(* ===== verification/Platform.v ===== *)
(** * Platform: the UART driver and kernel services below the link layer

    Zephyr's UART driver and kernel clock are not part of the repository, so
    they are a parameter: the class [Platform] is the set of calls the link
    layer makes, [PlatformLaws] what it relies on (the documented behaviour of
    the interrupt-driven UART API and of [k_busy_wait]), [TxReady] a transmitter
    that makes progress.  Three concrete platforms show the laws can hold.

    The transmit loops written against that interface, [serial_data_tx] of
    [device/serial/serial.c] and [bus_data_tx] of [host/bus.c], are here too:
    they differ in their time-out constant only.  The mutex of
    [serial_data_tx] has no effect on a single thread; what it does and does
    not exclude between threads is the subject of [TxInterleave]. *)

From S2P Require Import Prelude.
From Stdlib Require Import ZArith Lia.
From stdpp Require Import base list option numbers decidable.

Open Scope Z_scope.
Open Scope e80211_scope.

(** ** Interface *)

(** Result of [uart_fifo_read]: the bytes read (their number is the C return
    value) or a negative error code. *)
Inductive fifo_read : Type :=
| RdOk (bs : list Z)
| RdErr (e : Z).

Class Platform (U : Type) := {
  uart_fifo_read : U -> Z -> U * fifo_read;
  uart_fifo_fill : U -> list Z -> U * Z;
  uart_irq_rx_enable : U -> U;
  k_uptime_get : U -> Z;
  k_busy_wait : U -> Z -> U;
  (** not a call: the event that bytes arrive at the receiver *)
  uart_rx_arrive : U -> list Z -> U
}.

(** What the link layer may observe of a platform state, and how the calls act
    on it.  Reception is an event of its own, between the calls. *)
Class PlatformLaws (U : Type) `{Platform U} := {
  rx_fifo : U -> list Z;
  tx_wire : U -> list Z;
  clock_us : U -> Z;

  read_result u n : snd (uart_fifo_read u n) = RdOk (ztake n (rx_fifo u));
  read_rx u n : rx_fifo (fst (uart_fifo_read u n)) = zdrop n (rx_fifo u);
  read_tx u n : tx_wire (fst (uart_fifo_read u n)) = tx_wire u;

  fill_count u d : snd (uart_fifo_fill u d) <= zlen d;
  fill_tx u d : tx_wire (fst (uart_fifo_fill u d))
                = tx_wire u ++ ztake (snd (uart_fifo_fill u d)) d;
  fill_rx u d : rx_fifo (fst (uart_fifo_fill u d)) = rx_fifo u;
  fill_clock u d : clock_us u <= clock_us (fst (uart_fifo_fill u d));

  enable_rx u : rx_fifo (uart_irq_rx_enable u) = rx_fifo u;
  enable_tx u : tx_wire (uart_irq_rx_enable u) = tx_wire u;

  uptime u : k_uptime_get u = clock_us u / 1000;
  wait_rx u us : rx_fifo (k_busy_wait u us) = rx_fifo u;
  wait_tx u us : tx_wire (k_busy_wait u us) = tx_wire u;
  wait_clock u us : 0 <= us -> clock_us u + us <= clock_us (k_busy_wait u us);

  arrive_rx u bs : rx_fifo (uart_rx_arrive u bs) = rx_fifo u ++ bs;
  arrive_tx u bs : tx_wire (uart_rx_arrive u bs) = tx_wire u
}.

(** A transmitter whose FIFO always has room for at least one byte. *)
Class TxReady (U : Type) `{Platform U} :=
  fill_progress u d : d <> [] -> 0 < snd (uart_fifo_fill u d).

(** ** The transmit loop *)

Section TxLoop.
Context {U : Type} `{Platform U}.

(** The [while (written < len)] loop, on the bytes still to be written. *)
Fixpoint fifo_tx_loop (fuel : nat) (timeout_ms start : Z) (u : U) (rest : list Z)
  : outcome (U * Z) :=
  match fuel with
  | O => OutOfFuel
  | S fuel =>
      if zlen rest =? 0 then Ret (u, 0)
      else
        let '(u1, n) := uart_fifo_fill u rest in
        if n <? 0 then Ret (u1, n)
        else if 0 <? n then fifo_tx_loop fuel timeout_ms start u1 (zdrop n rest)
        else if timeout_ms <? k_uptime_get u1 - start then Ret (u1, - ENOSPC)
        else fifo_tx_loop fuel timeout_ms start (k_busy_wait u1 10) rest
  end.

Definition SERIAL_TX_TIMEOUT_MS : Z := 500.
Definition BUS_TX_TIMEOUT_MS : Z := 500.

(** One iteration per byte at most, one per 10 us of the time-out (500 ms and
    the rounding of the millisecond clock), and the final test. *)
Definition tx_fuel (timeout_ms : Z) (data : list Z) : nat :=
  Z.to_nat (zlen data + (timeout_ms + 1) * 100 + 2).

Definition serial_data_tx (u : U) (data : list Z) : outcome (U * Z) :=
  fifo_tx_loop (tx_fuel SERIAL_TX_TIMEOUT_MS data) SERIAL_TX_TIMEOUT_MS (k_uptime_get u) u data.

Definition bus_data_tx (u : U) (data : list Z) : outcome (U * Z) :=
  fifo_tx_loop (tx_fuel BUS_TX_TIMEOUT_MS data) BUS_TX_TIMEOUT_MS (k_uptime_get u) u data.

End TxLoop.

(** ** Three concrete platforms *)

(** A UART whose transmitter always accepts everything. *)
Record IdealUart : Type := mk_IdealUart { iu_rx : list Z; iu_tx : list Z; iu_us : Z }.

#[export] Instance IdealUart_Platform : Platform IdealUart := {
  uart_fifo_read u n :=
    (mk_IdealUart (zdrop n (iu_rx u)) (iu_tx u) (iu_us u), RdOk (ztake n (iu_rx u)));
  uart_fifo_fill u d := (mk_IdealUart (iu_rx u) (iu_tx u ++ d) (iu_us u), zlen d);
  uart_irq_rx_enable u := u;
  k_uptime_get u := iu_us u / 1000;
  k_busy_wait u us := mk_IdealUart (iu_rx u) (iu_tx u) (iu_us u + us);
  uart_rx_arrive u bs := mk_IdealUart (iu_rx u ++ bs) (iu_tx u) (iu_us u)
}.

(** A UART with a bounded TX FIFO that drains [bu_drain] bytes per wait; with
    [bu_drain = 0] it is a disconnected peer. *)
Record BoundedUart : Type := mk_BoundedUart {
  bu_rx : list Z; bu_tx : list Z; bu_us : Z; bu_room : Z; bu_drain : Z
}.

#[export] Instance BoundedUart_Platform : Platform BoundedUart := {
  uart_fifo_read u n :=
    (mk_BoundedUart (zdrop n (bu_rx u)) (bu_tx u) (bu_us u) (bu_room u) (bu_drain u),
     RdOk (ztake n (bu_rx u)));
  uart_fifo_fill u d :=
    let n := Z.min (Z.max 0 (bu_room u)) (zlen d) in
    (mk_BoundedUart (bu_rx u) (bu_tx u ++ ztake n d) (bu_us u) (bu_room u - n) (bu_drain u), n);
  uart_irq_rx_enable u := u;
  k_uptime_get u := bu_us u / 1000;
  k_busy_wait u us :=
    mk_BoundedUart (bu_rx u) (bu_tx u) (bu_us u + us) (bu_room u + bu_drain u) (bu_drain u);
  uart_rx_arrive u bs :=
    mk_BoundedUart (bu_rx u ++ bs) (bu_tx u) (bu_us u) (bu_room u) (bu_drain u)
}.

(** A UART that accepts one byte per call and takes 87 us for it (115200 baud). *)
Record SlowUart : Type := mk_SlowUart { wu_rx : list Z; wu_tx : list Z; wu_us : Z }.

#[export] Instance SlowUart_Platform : Platform SlowUart := {
  uart_fifo_read u n :=
    (mk_SlowUart (zdrop n (wu_rx u)) (wu_tx u) (wu_us u), RdOk (ztake n (wu_rx u)));
  uart_fifo_fill u d :=
    (mk_SlowUart (wu_rx u) (wu_tx u ++ ztake 1 d) (wu_us u + 87), zlen (ztake 1 d));
  uart_irq_rx_enable u := u;
  k_uptime_get u := wu_us u / 1000;
  k_busy_wait u us := mk_SlowUart (wu_rx u) (wu_tx u) (wu_us u + us);
  uart_rx_arrive u bs := mk_SlowUart (wu_rx u ++ bs) (wu_tx u) (wu_us u)
}.

#[export, refine] Instance IdealUart_Laws : PlatformLaws IdealUart := {
  rx_fifo := iu_rx; tx_wire := iu_tx; clock_us := iu_us
}.
Proof. all: intros; cbn; rewrite ?ztake_ge by lia; (done || lia). Defined.

#[export] Instance IdealUart_TxReady : TxReady IdealUart.
Proof.
  intros u d Hd. cbn. destruct d; [done|]. rewrite zlen_cons.
  pose proof (zlen_nonneg d). lia.
Qed.

#[export, refine] Instance BoundedUart_Laws : PlatformLaws BoundedUart := {
  rx_fifo := bu_rx; tx_wire := bu_tx; clock_us := bu_us
}.
Proof. all: intros; cbn; (done || lia). Defined.

#[export, refine] Instance SlowUart_Laws : PlatformLaws SlowUart := {
  rx_fifo := wu_rx; tx_wire := wu_tx; clock_us := wu_us
}.
Proof.
  all: intros; cbn; try (done || lia).
  - rewrite zlen_ztake. lia.
  - destruct d; done.
Defined.

#[export] Instance SlowUart_TxReady : TxReady SlowUart.
Proof. intros u d Hd. destruct d; [done | reflexivity]. Qed.

(** ** Properties of the transmit loop *)

Ltac Zify.zify_post_hook ::= Z.to_euclidean_division_equations.

Section TxLoopProofs.
Context {U : Type} `{PL : PlatformLaws U}.

(** Waits of 10 us left before the time-out test must fire. *)
Definition waits_left (timeout_ms start : Z) (u : U) : Z :=
  Z.max 0 (((start + timeout_ms + 1) * 1000 - clock_us u + 9) / 10).

(** What a finished transmission guarantees. *)
Definition tx_result (timeout_ms start : Z) (u : U) (data : list Z) (u' : U) (r : Z) : Prop :=
  rx_fifo u' = rx_fifo u /\
  exists sent rest, data = sent ++ rest /\ tx_wire u' = tx_wire u ++ sent /\
    (r = 0 /\ rest = [] \/
     r < 0 /\ rest <> [] /\
     (timeout_ms < k_uptime_get u' - start \/ exists u1, snd (uart_fifo_fill u1 rest) = r)).

Lemma fifo_tx_loop_total fuel timeout_ms start u rest :
  zlen rest + waits_left timeout_ms start u < Z.of_nat fuel ->
  exists u' r, fifo_tx_loop fuel timeout_ms start u rest = Ret (u', r) /\
    tx_result timeout_ms start u rest u' r.
Proof.
  revert u rest. induction fuel as [|fuel IH]; intros u rest Hf.
  { pose proof (zlen_nonneg rest). unfold waits_left in Hf. lia. }
  cbn [fifo_tx_loop].
  destruct (Z.eqb_spec (zlen rest) 0) as [E|E].
  { exists u, 0. split; [done|]. split; [done|]. exists [], [].
    apply zlen_zero in E as ->. split; [done|]. split; [by rewrite app_nil_r|by left]. }
  pose proof (fill_count u rest) as Hc. pose proof (fill_tx u rest) as Ht.
  pose proof (fill_rx u rest) as Hr. pose proof (fill_clock u rest) as Hk.
  destruct (uart_fifo_fill u rest) as [u1 n] eqn:F; cbn [fst snd] in *.
  destruct (Z.ltb_spec n 0).
  { exists u1, n. split; [done|]. split; [done|]. exists [], rest.
    rewrite Ht. unfold ztake. replace (Z.to_nat n) with 0%nat by lia.
    split; [done|]. split; [by rewrite take_0|]. right. repeat split; [lia| |].
    - intros ->. done.
    - right. exists u. by rewrite F. }
  destruct (Z.ltb_spec 0 n).
  { destruct (IH u1 (zdrop n rest)) as (u' & r & -> & Hrx & sent & rest' & E1 & E2 & E3).
    { rewrite zlen_zdrop. unfold waits_left in *. lia. }
    exists u', r. split; [done|]. split; [congruence|].
    exists (ztake n rest ++ sent), rest'. split; [|split].
    - rewrite <- app_assoc, <- E1. by rewrite ztake_zdrop.
    - by rewrite E2, Ht, app_assoc.
    - done. }
  assert (n = 0) as -> by lia. rewrite ztake_0, app_nil_r in Ht.
  destruct (Z.ltb_spec timeout_ms (k_uptime_get u1 - start)).
  { exists u1, (- ENOSPC). split; [done|]. split; [done|]. exists [], rest.
    split; [done|]. split; [by rewrite app_nil_r|]. right.
    split; [unfold ENOSPC; lia|]. split; [|auto]. intros ->. done. }
  destruct (IH (k_busy_wait u1 10) rest) as (u' & r & -> & Hrx & Hs).
  { pose proof (wait_clock u1 10 ltac:(lia)). rewrite uptime in *.
    unfold waits_left in *. lia. }
  exists u', r. split; [done|]. split; [by rewrite Hrx, wait_rx|].
  destruct Hs as (sent & rest' & E1 & E2 & E3). exists sent, rest'.
  split; [done|]. split; [by rewrite E2, wait_tx, Ht|done].
Qed.

Lemma tx_fuel_enough timeout_ms data u :
  0 <= timeout_ms ->
  zlen data + waits_left timeout_ms (k_uptime_get u) u < Z.of_nat (tx_fuel timeout_ms data).
Proof.
  intros. pose proof (zlen_nonneg data). unfold tx_fuel, waits_left. rewrite uptime. lia.
Qed.

(** With a transmitter that makes progress every byte is sent, in order. *)
Lemma fifo_tx_loop_ready `{!TxReady U} fuel timeout_ms start u rest :
  zlen rest < Z.of_nat fuel ->
  exists u', fifo_tx_loop fuel timeout_ms start u rest = Ret (u', 0) /\
    rx_fifo u' = rx_fifo u /\ tx_wire u' = tx_wire u ++ rest.
Proof.
  revert u rest. induction fuel as [|fuel IH]; intros u rest Hf.
  { pose proof (zlen_nonneg rest). lia. }
  cbn [fifo_tx_loop].
  destruct (Z.eqb_spec (zlen rest) 0) as [E|E].
  { apply zlen_zero in E as ->. exists u. by rewrite app_nil_r. }
  assert (rest <> []) as Hne by (by intros ->).
  pose proof (fill_count u rest) as Hc. pose proof (fill_tx u rest) as Ht.
  pose proof (fill_rx u rest) as Hr. pose proof (fill_progress u rest Hne) as Hp.
  destruct (uart_fifo_fill u rest) as [u1 n] eqn:F; cbn [fst snd] in *.
  decide_cmp.
  destruct (IH u1 (zdrop n rest)) as (u' & -> & Hrx & Htx).
  { rewrite zlen_zdrop. lia. }
  exists u'. split; [done|]. split; [congruence|].
  by rewrite Htx, Ht, <- app_assoc, ztake_zdrop.
Qed.

Lemma serial_data_tx_ready `{!TxReady U} u data :
  exists u', serial_data_tx u data = Ret (u', 0) /\
    rx_fifo u' = rx_fifo u /\ tx_wire u' = tx_wire u ++ data.
Proof.
  apply fifo_tx_loop_ready. unfold tx_fuel, SERIAL_TX_TIMEOUT_MS.
  pose proof (zlen_nonneg data). lia.
Qed.

Lemma bus_data_tx_ready `{!TxReady U} u data :
  exists u', bus_data_tx u data = Ret (u', 0) /\
    rx_fifo u' = rx_fifo u /\ tx_wire u' = tx_wire u ++ data.
Proof.
  apply fifo_tx_loop_ready. unfold tx_fuel, BUS_TX_TIMEOUT_MS.
  pose proof (zlen_nonneg data). lia.
Qed.

Lemma serial_data_tx_returns u data :
  exists u' r sent rest, serial_data_tx u data = Ret (u', r) /\ rx_fifo u' = rx_fifo u /\
    data = sent ++ rest /\ tx_wire u' = tx_wire u ++ sent.
Proof.
  destruct (fifo_tx_loop_total (tx_fuel SERIAL_TX_TIMEOUT_MS data) SERIAL_TX_TIMEOUT_MS
              (k_uptime_get u) u data) as (u' & r & E & Hrx & sent & rest & Hd & Ht & _).
  { apply tx_fuel_enough. unfold SERIAL_TX_TIMEOUT_MS; lia. }
  exists u', r, sent, rest. done.
Qed.

(** C4. [serial_data_tx] always returns: whatever the driver does, after at most
    one iteration per byte and one per 10 us of the time-out the loop is over.
    What reached the wire is a prefix of the data; the result is 0 exactly
    when it is all of it, and otherwise negative, with the time-out expired or
    the driver's own error reported. *)
Theorem serial_data_tx_total (u : U) (data : list Z) :
  exists u' r,
    serial_data_tx u data = Ret (u', r) /\
    tx_result SERIAL_TX_TIMEOUT_MS (k_uptime_get u) u data u' r.
Proof.
  apply fifo_tx_loop_total, tx_fuel_enough. unfold SERIAL_TX_TIMEOUT_MS; lia.
Qed.

End TxLoopProofs.

(** On a disconnected peer the loop gives up after 500 ms with a truncated
    frame; on a slow one it delivers everything. *)
Lemma serial_data_tx_total_witness :
  (exists u' r, serial_data_tx (mk_BoundedUart [] [] 0 2 0) [1; 2; 3] = Ret (u', r) /\
     tx_result SERIAL_TX_TIMEOUT_MS 0 (mk_BoundedUart [] [] 0 2 0) [1; 2; 3] u' r) /\
  serial_data_tx (mk_BoundedUart [] [] 0 1 1) [1; 2; 3]
  = Ret (mk_BoundedUart [] [1; 2; 3] 20 0 1, 0).
Proof.
  split; [exact (serial_data_tx_total (mk_BoundedUart [] [] 0 2 0) [1; 2; 3]) | vm_compute; reflexivity].
Defined.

::::

TRY IT:
Give back exactly the lines above starting at the line where "(mk_BoundedUart (zdrop n" appears and ending at the line where "(mk_BoundedUart (bu_rx u)" appears, both included, with no other lines.

YOUR SOLUTION:
    (mk_BoundedUart (zdrop n (bu_rx u)) (bu_tx u) (bu_us u) (bu_room u) (bu_drain u),
     RdOk (ztake n (bu_rx u)));
  uart_fifo_fill u d :=
    let n := Z.min (Z.max 0 (bu_room u)) (zlen d) in
    (mk_BoundedUart (bu_rx u) (bu_tx u ++ ztake n d) (bu_us u) (bu_room u - n) (bu_drain u), n);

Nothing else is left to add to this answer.